Records contained in a dataset:
(* ===== verification/PbRelease.v ===== *)
(** [pb_release] frees every block a message owns, each of them once, and
    nothing else: it is defined on every well-shaped message, whatever its
    depth, and leaves one that owns nothing. *)

From S2P Require Import Prelude PbStream PbMem PbFields PbDecode PbShape PbRuns PbOwn PbPlace PbDefaults.

Open Scope Z_scope.

Section Release.
Context (descs : list (list pb_field)) (exts : list extension_type).
Context (Hwf : wf_descs descs).

Abbreviation desc := (descriptor descs).
Abbreviation own := (msg_own descs).
Abbreviation N := (length descs).

(** ** Structs of which nothing is read *)

Lemma inert_field k d f e :
  inert descs (S k) d = true → f ∈ desc d → is_ltype PB_LTYPE_SUBMESSAGE f = true → f_ptr f = FSubmsg e →
  is_atype PB_ATYPE_STATIC f = true ∧ is_htype PB_HTYPE_REPEATED f = false ∧ inert descs k e = true.
Proof.
  intros Hi Hf Hl Hp. cbn [inert] in Hi. rewrite forallb_forall in Hi. apply list_elem_of_In in Hf.
  specialize (Hi f Hf). rewrite Hl, Hp in Hi. simpl in Hi.
  apply andb_true_iff in Hi as [[Ha _]%andb_true_iff [Hr Hi]%andb_true_iff].
  by apply negb_true_iff in Hr.
Qed.

Lemma inert_static k d f :
  inert descs k d = true → f ∈ desc d → is_atype PB_ATYPE_STATIC f = true ∧ is_htype PB_HTYPE_ONEOF f = false.
Proof.
  intros Hi Hf. destruct k as [|k]; [done|]. cbn [inert] in Hi. rewrite forallb_forall in Hi.
  apply list_elem_of_In in Hf. specialize (Hi f Hf).
  apply andb_true_iff in Hi as [[Ha Ho]%andb_true_iff _]. by apply negb_true_iff in Ho.
Qed.
(* ===== verification/PbReads.v ===== *)
(** What the decoders of values make of the wire form of a value: [reads c bs
    ... Q] says that the computation [c], on a stream that begins with the bytes
    [bs], succeeds, moves the stream past them and ends in [Q], given that
    requests for memory are granted. *)

From S2P Require Import Prelude PbStream PbMem PbFields PbDecode PbShape PbRuns PbOwn PbPlace PbDefaults PbRelease PbValues PbItems PbWire.

Open Scope Z_scope.

(** ** Streams that begin with some bytes *)

Definition begins (i : istream) (bs : bytes) : Prop :=
  (∃ rest, i_state i = bs ++ rest) ∧ zlen bs <= i_bytes_left i.

Lemma begins_app i b1 b2 : begins i (b1 ++ b2) → begins i b1 ∧ begins (i_drop (length b1) i) b2.
Proof.
  intros [[rest Hs] Hl]. rewrite length_app in Hl. split; split.
  - exists (b2 ++ rest). by rewrite app_assoc.
  - lia.
  - exists rest. simpl. by rewrite Hs, <-app_assoc, drop_app_length.
  - simpl. lia.
Qed.

Abbreviation runs_ok := (runs false).

Definition reads (c : M bool) (bs : bytes) (l : nat) (T : nat → Prop) (b : block) (fp : footprint)
    (Q : block → footprint → Prop) : Prop :=
  ∀ i, begins i bs → runs_ok c i l T b fp (λ r i' b' fp', r = true ∧ i' = i_drop (length bs) i ∧ Q b' fp').

(** [if (!reader(stream, &x)) return false; k] *)
Lemma reads_parses {A} (d : dec A) (k : A → M bool) bs bs' x l T b fp Q :
  parses d bs x → reads (k x) bs' l T b fp Q →
  reads (mbindM (indec d) (λ r, match r with Some a => k a | None => ret false end)) (bs ++ bs') l T b fp Q.
Proof.
  intros Hd Hk i Hi. apply begins_app in Hi as [[[rest Hs] Hl] Hi].
  specialize (Hk _ Hi). rewrite i_drop_drop, <-length_app in Hk.
  intros m F Ha Hm. unfold mbindM, indec. cbn [d_in d_mem]. rewrite (Hd i rest Hs Hl). cbn [mbind option_bind].
  by apply Hk.
Qed.

Lemma reads_ret l (T : nat → Prop) b fp (Q : block → footprint → Prop) : Q b fp → reads (ret true) [] l T b fp Q.
Proof. intros HQ i _. apply runs_ret. by rewrite i_drop_0. Qed.

Lemma reads_weaken c bs l (T T' : nat → Prop) b fp (Q Q' : block → footprint → Prop) :
  reads c bs l T b fp Q → (∀ k, T k → T' k) → (∀ b' fp', Q b' fp' → same_off T b b' → Q' b' fp') →
  reads c bs l T' b fp Q'.
Proof.
  intros Hc HT HQ i Hi. eapply runs_weaken; [by apply Hc|done|]. intros r i' b' fp' (-> & -> & Hq) Hoff.
  do 2 (split; [done|]). by apply HQ.
Qed.

Lemma reads_perm_post c bs l (T : nat → Prop) b fp (Q Q' : block → footprint → Prop) :
  reads c bs l T b fp Q → (∀ b' fp', Q b' fp' → same_off T b b' → ∃ fp2, fp' ≡ₚ fp2 ∧ Q' b' fp2) →
  reads c bs l T b fp Q'.
Proof.
  intros Hc HQ i Hi. eapply runs_perm_post; [by apply Hc|]. intros r i' b' fp' (-> & -> & Hq) Hoff.
  destruct (HQ b' fp' Hq Hoff) as (fp2 & Hp & Hq2). by exists fp2.
Qed.

(** A step that leaves the stream alone, then the reader. *)
Lemma reads_step {A} (c : M A) (k : A → M bool) bs l (T : nat → Prop) b fp Q :
  (∀ i, runs_ok c i l T b fp (λ a i' b' fp', i' = i ∧ reads (k a) bs l T b' fp' Q)) →
  reads (mbindM c k) bs l T b fp Q.
Proof.
  intros Hc i Hi. eapply runs_bind; [apply Hc|]. intros a i' b' fp' (-> & Hk) _. by apply Hk.
Qed.

(** A reader, then a step that leaves the stream alone. *)
Lemma reads_then (c : M bool) (k : bool → M bool) bs l (T : nat → Prop) b fp Q Q' :
  reads c bs l T b fp Q → (∀ b' fp', Q b' fp' → same_off T b b' → reads (k true) [] l T b' fp' Q') →
  reads (mbindM c k) bs l T b fp Q'.
Proof.
  intros Hc Hk i Hi. eapply runs_bind; [by apply Hc|]. intros r i' b' fp' (-> & -> & HQ) Hoff.
  rewrite <-(i_drop_0 (i_drop (length bs) i)) at 1. eapply runs_conseq.
  - apply (Hk b' fp' HQ Hoff). split; [by eexists|]. simpl. destruct Hi as [_ ?]. lia.
  - intros r i' b2 fp2 (-> & -> & HQ') _. by rewrite !i_drop_0.
Qed.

WHAT THE EXERCISE ASKS — Once you find the line with "bool) bs bs'" above, print it and every line after it up to and including the line with "specialize (Hk _", exactly as written and nothing else.

COMPLETED TASK —
Lemma reads_parses {A} (d : dec A) (k : A → M bool) bs bs' x l T b fp Q :
  parses d bs x → reads (k x) bs' l T b fp Q →
  reads (mbindM (indec d) (λ r, match r with Some a => k a | None => ret false end)) (bs ++ bs') l T b fp Q.
Proof.
  intros Hd Hk i Hi. apply begins_app in Hi as [[[rest Hs] Hl] Hi].
  specialize (Hk _ Hi). rewrite i_drop_drop, <-length_app in Hk.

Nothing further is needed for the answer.